Considerações finais

    Apesar dos avanços nas pesquisas acerca dos sintomas e tratamento do TEPT nos últimos anos, ainda há muito a ser descoberto sobre a biologia desse transtorno.

    Para que haja a extinção de memórias, são necessárias ativações de receptores, proteínas e expressão gênica. A hipótese de um déficit no processo de extinção se torna plausível se o tratamento for voltado para a reestruturação cognitiva, pois a memória extinta, vinculada a um evento que lembre o trauma, pode vir à tona até mesmo logo após a recordação.

    Os condicionamentos clássico e operante possibilitam um entendimento de como o medo é aprendido e associado aos estímulos estressores de uma situação.
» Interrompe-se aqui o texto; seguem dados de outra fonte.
Lemma one_message r id m m' g g' msg m1 e res :
  ml_groups m !! id = Some g -> ml_groups m' !! id = Some g' -> hears g g' -> publishable msg ->
  on_msg_from_app r (MlsInterceptor_new id) m msg = Done (m1, e, Ok res) ->
  exists g1 g1' m1', ml_groups m1 !! id = Some g1 /\ ml_groups m1' !! id = Some g1' /\ hears g1 g1' /\
    on_msg_from_slim (MlsInterceptor_new id) m' e = Done (m1', restored id msg, Ok tt).
Proof.
  intros Hg Hg' Hh (p&Hp&Hpub) Hrun. destruct (pu_msg p) as [c|] eqn:Hc.
  - destruct (from_app_shape r id m msg p c g m1 e res Hp Hc Hg Hrun) as (g1&blob&Henc&->&->).
    destruct (encrypt_heard g g' (co_blob c) r g1 blob Hh Henc) as (Hfb&g1'&Hproc&Hh1).
    exists g1, g1', (with_group id g1' m'). cbn [with_group ml_groups]. rewrite !lookup_insert_eq. split; [done|]. split; [done|].
    split; [done|]. erewrite from_slim_encrypted; [|done|cbn; by rewrite Hc|..].
    2:{ cbn. apply lookup_insert_eq. }
    2:{ cbn. rewrite lookup_insert_ne by done. apply lookup_insert_eq. }
    2:{ unfold is_group_member. rewrite Hg'. apply bool_decide_true. by eexists. }
    cbn. unfold decrypt_message. rewrite Hg', Hfb, Hproc. rewrite (with_blob_back blob p c Hc).
    unfold restored. by rewrite delete_insert_eq, Hp.
  - destruct Hpub as [[? ?]|Hno]; [done|].
    unfold on_msg_from_app in Hrun. rewrite (is_publish_Some _ p Hp) in Hrun. cbn in Hrun.
    unfold get_payload in Hrun. cbn in Hrun. rewrite Hp in Hrun. cbn in Hrun. rewrite Hc in Hrun.
    injection Hrun as <- <- _. exists g, g', m'. split; [done|]. split; [done|]. split; [done|].
    unfold on_msg_from_slim. rewrite (is_publish_Some _ p) by done. cbn.
    rewrite lookup_insert_ne, Hno, decide_False by done. unfold restored, insert_metadata. cbn.
    rewrite delete_id; [done|]. by rewrite lookup_insert_ne.
Qed.

(** ** Sequences of messages *)

(** The sender's interceptor on one message after another, as long as it
    accepts them; what leaves it. *)
Fixpoint send_all (id : bytes) (m : Mls) (msgs : list (N * ProtoMessage)) : option (Mls * list ProtoMessage) :=
  match msgs with
  | [] => Some (m, [])
  | (r, msg) :: msgs =>
      match on_msg_from_app r (MlsInterceptor_new id) m msg with
      | Done (m, e, Ok _) => '(m, es) ← send_all id m msgs; Some (m, e :: es)
      | _ => None
      end
  end.
(** The receiver's, on what arrives in order. *)
Fixpoint receive_all (id : bytes) (m : Mls) (es : list ProtoMessage) : option (Mls * list ProtoMessage) :=
  match es with
  | [] => Some (m, [])
  | e :: es =>
      match on_msg_from_slim (MlsInterceptor_new id) m e with
      | Done (m, msg, Ok _) => '(m, msgs) ← receive_all id m es; Some (m, msg :: msgs)
      | _ => None
      end
  end.

Lemma all_messages id msgs : forall m m' g g' m1 es,
  ml_groups m !! id = Some g -> ml_groups m' !! id = Some g' -> hears g g' ->
  Forall (fun x => publishable x.2) msgs -> send_all id m msgs = Some (m1, es) ->
  exists m1' g1 g1', receive_all id m' es = Some (m1', restored id <$> msgs.*2) /\
    ml_groups m1 !! id = Some g1 /\ ml_groups m1' !! id = Some g1' /\ hears g1 g1'.
Proof.
  induction msgs as [|[r msg] msgs IH]; intros m m' g g' m1 es Hg Hg' Hh Hall Hsend; cbn in Hsend.
  { injection Hsend as <- <-. by exists m', g, g'. }
  inversion_clear Hall as [|? ? Hpub Hrest].
  destruct (on_msg_from_app r (MlsInterceptor_new id) m msg) as [[[m2 e] [u|]]|] eqn:Hone; try done.
  destruct (send_all id m2 msgs) as [[m3 es']|] eqn:Hmore; cbn in Hsend; [|done].
  injection Hsend as <- <-.
  destruct (one_message r id m m' g g' msg m2 e u Hg Hg' Hh Hpub Hone) as (g1&g1'&m1'&Hg1&Hg1'&Hh1&Hrecv).
  destruct (IH m2 m1' g1 g1' m3 es' Hg1 Hg1' Hh1 Hrest Hmore) as (m2'&g2&g2'&Hall'&Hrest').
  exists m2', g2, g2'. split; [|done]. cbn. by rewrite Hrecv, Hall'.
Qed.

(** ** The participant's groups *)

(** Every group is kept under its id. *)
Definition groups_ok (m : Mls) : Prop := forall id g, ml_groups m !! id = Some g -> group_id g = id.

(** What a participant does. *)
Inductive mls_step : Mls -> Mls -> Prop :=
| MlsInitialize r d m : mls_step m (initialize r d m).1.2
| MlsCreateGroup r m : mls_step m (create_group r m).1
| MlsKeyPackage r m : mls_step m (generate_key_package r m).1
| MlsAddMember r id kp m : mls_step m (add_member r id kp m).1
| MlsJoinGroup w m : mls_step m (join_group w m).1
| MlsEncrypt r id b m : mls_step m (encrypt_message r id b m).1
| MlsDecrypt id b m : mls_step m (decrypt_message id b m).1
| MlsWrite `{HashIter} m : mls_step m (write_to_storage m).1.

Lemma groups_ok_with m id g : groups_ok m -> group_id g = id -> groups_ok (with_group id g m).
Proof. intros Hok Hid id' g'. cbn. rewrite lookup_insert_Some. intros [[<- <-]|[_ Hg]]; [done|by apply Hok]. Qed.

Lemma write_groups_ok l : forall m, groups_ok m -> Forall (fun x => group_id x.2 = x.1) l ->
  groups_ok (write_groups l m).1.
Proof.
  induction l as [|[id g] l IH]; intros m Hm Hl; [done|]. inversion_clear Hl as [|? ? Hid Hrest]. cbn.
  pose proof (group_id_write g) as Hw. destruct (group_write_to_storage g) as [g' [u|e]]; cbn in *.
  - apply IH; [|done]. apply groups_ok_with; [done|congruence].
  - apply groups_ok_with; [done|congruence].
Qed.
    A hipoativação da amígdala pode vir a explicar a hiperexcitação fisiológica e os flashbacks com fortes conteúdos emocionais, onde o córtex pré-frontal parece apresentar um déficit de processamento das informações provindas da amígdala.

    É de extrema relevância para a psicoterapia levarem-se em consideração os achados das disfunções cerebrais do TEPT para um tratamento promissor.